- WHAT NEEDS TO BE DONE: One part of the entries below is wanted: the lines from the one containing "destruct (simulate Q_IB" through the one containing "linear and angular". Write those out exactly and nothing else.

- EXERCISE MATERIALS:

--------------------------------------------------

(** X18. The two input modes agree: with zero noise, a three-input model
    given [(u0, u1, u2)] and the four-input model with the same parameters
    given the four commands the expansion assigns to it have the same
    outcome, and the four-input equilibrium input is the expansion of the
    three-input one. *)
Theorem modes_agree (step mass arm ixx iyy izz cant : R) (x : vec) (u0 u1 u2 : R)
    (rs rs4 : RandomState) :
  let three := model_of step true mass arm ixx iyy izz cant 0 0 in
  let four := model_of step false mass arm ixx iyy izz cant 0 0 in
  let expand v0 v1 v2 :=
    [v0 / 4 - v1 * arm / 4 - v2 * arm / 4; v0 / 4 - v1 * arm / 4 + v2 * arm / 4;
     v0 / 4 + v1 * arm / 4 + v2 * arm / 4; v0 / 4 + v1 * arm / 4 - v2 * arm / 4] in
  fst (simulate Q_IB Q_BI W_inv three x [u0; u1; u2] rs) =
    fst (simulate Q_IB Q_BI W_inv four x (expand u0 u1 u2) rs4) /\
  u_e four = expand (nth 0 (u_e three) 0) (nth 1 (u_e three) 0) (nth 2 (u_e three) 0).
Proof.
  cbv zeta. split.
  - unfold simulate, simulate_locals, bind, _enforce_dimension, py_div, lift, ret, raise.
    cbv beta iota zeta.
    cbn [model_of IonoCraft_fields base x_dim u_dim x_noise u_noise m L threeinput angle
         Ib g dt idx_xyz idx_xyz_dot idx_ptp idx_ptp_dot idx_xyz_ddot _hover_mats length
         Nat.eqb negb].
    destruct (negb (length x =? 15)%nat); [reflexivity|].
    rewrite !random_normal_zero_scale.
    destruct (Req_dec_T mass 0); [reflexivity|].
    destruct (linalg_inv [[ixx; 0; 0]; [0; iyy; 0]; [0; 0; izz]]); [|reflexivity].
    rewrite !random_normal_zero_scale. cbn [fst x1].
    unfold force2thrust_torque. cbn [model_of IonoCraft_fields L].
    match goal with
    | |- context [_enforce_input_range (vadd (vadd ?a ?b) ?c)] =>
        replace (vadd (vadd a b) c)
          with (vadd [u0 / 4 - u1 * arm / 4 - u2 * arm / 4;
                      u0 / 4 - u1 * arm / 4 + u2 * arm / 4;
                      u0 / 4 + u1 * arm / 4 + u2 * arm / 4;
                      u0 / 4 + u1 * arm / 4 - u2 * arm / 4] (zeros 4))
          by (unfold vadd, vscale, zeros; cbn; repeat (f_equal; try lra))
    end.
    reflexivity.
  - unfold model_of, IonoCraft_fields, vscale, ones. cbn. repeat (f_equal; try lra).
Qed.

(** X19. The store model and the value model agree whatever the aliasing
    between the caller's arrays and the model's: on a store that holds the
    model, a call on two references (equal to each other or to the model's
    arrays, or not) raises the exception the value-level call raises, or
    returns a reference to the vector the value-level call returns, and
    leaves the random source as the value-level call does. *)
Theorem store_model_agrees st self xl ul x u :
  represents st self -> holds st xl x -> holds st ul u ->
  random (snd (simulate_heap Q_IB Q_BI W_inv xl ul st)) =
    snd (simulate Q_IB Q_BI W_inv self x u (random st)) /\
  match fst (simulate_heap Q_IB Q_BI W_inv xl ul st),
        fst (simulate Q_IB Q_BI W_inv self x u (random st)) with
  | Ok l, Ok v => holds (snd (simulate_heap Q_IB Q_BI W_inv xl ul st)) l v
  | Raise e, Raise e' => e = e'
  | _, _ => False
  end.
Proof.
  intros Hrep Hx Hu.
  destruct (simulate Q_IB Q_BI W_inv self x u (random st)) as [[v|e] rs'] eqn:Hsim.
  - destruct (simulate_heap_refines_ok Q_IB Q_BI W_inv st self xl ul x u v rs' Hrep Hx Hu Hsim)
      as (l & st' & Hrun & Hrs & Hv).
    rewrite Hrun. cbn [fst snd]. split; [exact Hrs|exact Hv].
  - destruct (simulate_heap_refines_raise Q_IB Q_BI W_inv st self xl ul x u e rs' Hrep Hx Hu Hsim)
      as (st' & Hrun & Hrs).
    rewrite Hrun. cbn [fst snd]. split; [exact Hrs|reflexivity].
Qed.

(** X20. A craft at rest keeps its pose for one step: from a state with zero
    linear and angular velocity, with zero process noise, the returned
    position and attitude are those of the state (cleaned), whatever the
    input. *)
Theorem rest_keeps_pose self p0 p1 p2 y0 y1 y2 a0 a1 a2 u rs loc rs' :
  constructed self -> x_noise (base self) = 0 ->
  simulate_locals Q_IB Q_BI W_inv self
    [p0; p1; p2; 0; 0; 0; y0; y1; y2; 0; 0; 0; a0; a1; a2] u rs = (Ok loc, rs') ->
  firstn 3 (x1 loc) = [snap p0; snap p1; snap p2] /\
  firstn 3 (skipn 6 (x1 loc)) = [snap y0; snap y1; snap y2].
Proof.
  intros Hc Hxn H.
  rewrite (x1_is_cleaned _ _ _ _ _ _ H).
  destruct (step_explicit _ _ _ _ _ _ _ _ _ _ _ _ _ _ _ _ _ _ _ _ Hc H)
    as (q0 & q1 & q2 & e0 & e1 & e2 & fx & fy & fz & tx & ty & tz & b0 & b1 & b2
        & Ep & Ee & _ & _ & _ & _ & _ & _ & _ & _ & ->).
  assert (Hz : forall A : mat3, matvec (rows A) [0; 0; 0] = [0; 0; 0]).
  { intros [[[[a b] c] [[d e] f]] [[g h] i]]. unfold matvec, dot. cbn.
    repeat (f_equal; try ring). }
  rewrite Hz in Ep, Ee. injection Ep as <- <- <-. injection Ee as <- <- <-.
  cbv zeta. rewrite Hxn. cbn [map firstn skipn].
  split; repeat (f_equal; try ring).
Qed.

End More.

(** ** Instances for the further properties *)

(** The quiet model returns on every state of 15 and input of 3 entries. *)
Lemma quiet_runs (x u : vec) (rs : RandomState) :
  length x = 15%nat -> length u = 3%nat ->
  exists loc rs',
    simulate_locals Q_IB_std Q_BI_std W_inv_std quiet_model x u rs = (Ok loc, rs').
Proof.
  intros Hx Hu.
  destruct default_inertia_nonzero as (Hix & Hiy & Hiz).
  destruct (simulate_locals_returns Q_IB_std Q_BI_std W_inv_std quiet_model x u rs)
    as [loc H]; try assumption; try (cbn; lra).
  - cbn. unfold default_m. lra.
  - eexists. apply linalg_inv_diag; assumption.
  - eauto.
Qed.

(** A saturating three-input command: ten times the upper bound on every
    actuator. *)
Lemma actuator_commands_clamped_witness :
  exists loc rs',
    simulate_locals Q_IB_std Q_BI_std W_inv_std quiet_model (zeros 15)
      [4 * (10 * 500e-6); 0; 0] rs_a = (Ok loc, rs') /\
    u_thrusters loc = [10 * 500e-6; 10 * 500e-6; 10 * 500e-6; 10 * 500e-6] /\
    u_clipped loc = [500e-6; 500e-6; 500e-6; 500e-6] /\
    T_tau_thrusters loc =
      matvec (force2thrust_torque quiet_model (angle quiet_model))
        [500e-6; 500e-6; 500e-6; 500e-6] /\
    simulate Q_IB_std Q_BI_std W_inv_std quiet_model (zeros 15) [4 * (10 * 500e-6); 0; 0] rs_a =
    simulate Q_IB_std Q_BI_std W_inv_std quiet_model (zeros 15) [4 * 500e-6; 0; 0] rs_a.
Proof.
  destruct (quiet_runs (zeros 15) [4 * (10 * 500e-6); 0; 0] rs_a eq_refl eq_refl)
    as (loc & rs' & H).
  exists loc, rs'. split; [exact H|].
  destruct (actuator_commands_clamped Q_IB_std Q_BI_std W_inv_std quiet_model _ _ _ _ _
              quiet_model_constructed H)
    as (_ & _ & _ & _ & _ & _ & Hclamp & HT & _ & _ & _ & Hsat).
  destruct (Hsat eq_refl) as (Hlevel & _ & Hten).
  assert (Eth := Hlevel (10 * 500e-6) eq_refl).
  assert (Ecl : u_clipped loc = [500e-6; 500e-6; 500e-6; 500e-6]).
  { rewrite Eth in Hclamp.
    inversion Hclamp as [|? k0 ? l0 (_ & _ & E0 & _) Hclamp0]; subst.
    inversion Hclamp0 as [|? k1 ? l1 (_ & _ & E1 & _) Hclamp1]; subst.
    inversion Hclamp1 as [|? k2 ? l2 (_ & _ & E2 & _) Hclamp2]; subst.
    inversion Hclamp2 as [|? k3 ? l3 (_ & _ & E3 & _) Hclamp3]; subst.
    inversion Hclamp3; subst.
    rewrite E0, E1, E2, E3 by lra. reflexivity. }
  split; [exact Eth|]. split; [exact Ecl|]. split; [rewrite HT, Ecl; reflexivity|exact Hten].
Defined.

(** A state with a position component exactly at the threshold and others
    above it. *)
Lemma simulate_threshold_is_strict_witness :
  exists loc rs',
    simulate_locals Q_IB_std Q_BI_std W_inv_std quiet_model
      [1e-15; 2; -3; 0; 0; 0; 0; 0; 0; 0; 0; 0; 0; 0; 0] (u_e quiet_model) rs_a
      = (Ok loc, rs') /\
    nth 0 (x1_accel loc) 0 = 1e-15 /\ nth 1 (x1_accel loc) 0 = 2 /\
    nth 2 (x1_accel loc) 0 = -3 /\
    snap_eps <= Rabs (nth 0 (x1_accel loc) 0) /\
    nth 0 (x1 loc) 0 = 1e-15 /\ nth 1 (x1 loc) 0 = 2 /\ nth 2 (x1 loc) 0 = -3.
Proof.
  destruct (quiet_runs [1e-15; 2; -3; 0; 0; 0; 0; 0; 0; 0; 0; 0; 0; 0; 0] (u_e quiet_model)
              rs_a eq_refl eq_refl) as (loc & rs' & H).
  exists loc, rs'. split; [exact H|].
  destruct (simulate_threshold_is_strict Q_IB_std Q_BI_std W_inv_std _ _ _ _ _ _ H)
    as (_ & Hkeep & _).
  destruct (step_explicit Q_IB_std Q_BI_std W_inv_std _ _ _ _ _ _ _ _ _ _ _ _ _ _ _ _ _ _ _ _
              quiet_model_constructed H)
    as (p0 & p1 & p2 & e0 & e1 & e2 & fx & fy & fz & tx & ty & tz & a0 & a1 & a2
        & Ep & _ & _ & _ & _ & _ & _ & _ & _ & _ & Ex).
  rewrite matvec_rows_zero in Ep. injection Ep as <- <- <-.
  cbv zeta in Ex. cbn [quiet_model IonoCraft_fields base x_noise dt] in Ex.
  assert (E0 : nth 0 (x1_accel loc) 0 = 1e-15) by (rewrite Ex; cbn [nth]; lra).
  assert (E1 : nth 1 (x1_accel loc) 0 = 2) by (rewrite Ex; cbn [nth]; lra).
  assert (E2 : nth 2 (x1_accel loc) 0 = -3) by (rewrite Ex; cbn [nth]; lra).
  split; [exact E0|]. split; [exact E1|]. split; [exact E2|].
  assert (B0 : snap_eps <= Rabs (nth 0 (x1_accel loc) 0))
    by (rewrite E0, Rabs_pos_eq by lra; unfold snap_eps; lra).
  assert (B1 : snap_eps <= Rabs (nth 1 (x1_accel loc) 0))
    by (rewrite E1, Rabs_pos_eq by lra; unfold snap_eps; lra).
  assert (B2 : snap_eps <= Rabs (nth 2 (x1_accel loc) 0))
    by (rewrite E2, Rabs_left by lra; unfold snap_eps; lra).
  split; [exact B0|].
  split; [rewrite (Hkeep 0%nat B0); exact E0|].
  split; [rewrite (Hkeep 1%nat B1); exact E1|].
  rewrite (Hkeep 2%nat B2). exact E2.
Defined.

Lemma pqr2rpy_level_witness :
  pqr2rpy [0; 0; 1] [1; 2; 3] = Ok [1; 2; 3] /\
  pqr2rpy [0] [1; 2; 3] = Raise IndexError /\
  pqr2rpy [] [1; 2; 3] = Raise IndexError.
Proof.
  split; [|split].
  - apply (proj1 (proj2 (proj2 (proj2 (proj2 (pqr2rpy_level [0; 0; 1] [1; 2; 3])))))).
    + cbn. lia.
    + reflexivity.
    + reflexivity.
  - apply (proj1 (pqr2rpy_level [0] [1; 2; 3])). cbn. lia.
  - apply (proj1 (pqr2rpy_level [] [1; 2; 3])). cbn. lia.
Defined.

Lemma index_lists_match_dictionary_witness :
  idx_xyz quiet_model = dict_indices "pos" _state_dict /\
  idx_xyz_ddot quiet_model = dict_indices "accel" _state_dict /\
  idx_xyz quiet_model ++ idx_xyz_dot quiet_model ++ idx_ptp quiet_model
    ++ idx_ptp_dot quiet_model ++ idx_xyz_ddot quiet_model = seq 0 15.
Proof.
  destruct (index_lists_match_dictionary quiet_model quiet_model_constructed)
    as (H1 & _ & _ & _ & H5 & H6 & _).
  split; [exact H1|]. split; [exact H5|exact H6].
Defined.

--------------------------------------------------

- YOUR RESPONSE:
  destruct (simulate Q_IB Q_BI W_inv self x u (random st)) as [[v|e] rs'] eqn:Hsim.
  - destruct (simulate_heap_refines_ok Q_IB Q_BI W_inv st self xl ul x u v rs' Hrep Hx Hu Hsim)
      as (l & st' & Hrun & Hrs & Hv).
    rewrite Hrun. cbn [fst snd]. split; [exact Hrs|exact Hv].
  - destruct (simulate_heap_refines_raise Q_IB Q_BI W_inv st self xl ul x u e rs' Hrep Hx Hu Hsim)
      as (st' & Hrun & Hrs).
    rewrite Hrun. cbn [fst snd]. split; [exact Hrs|reflexivity].
Qed.

(** X20. A craft at rest keeps its pose for one step: from a state with zero
    linear and angular velocity, with zero process noise, the returned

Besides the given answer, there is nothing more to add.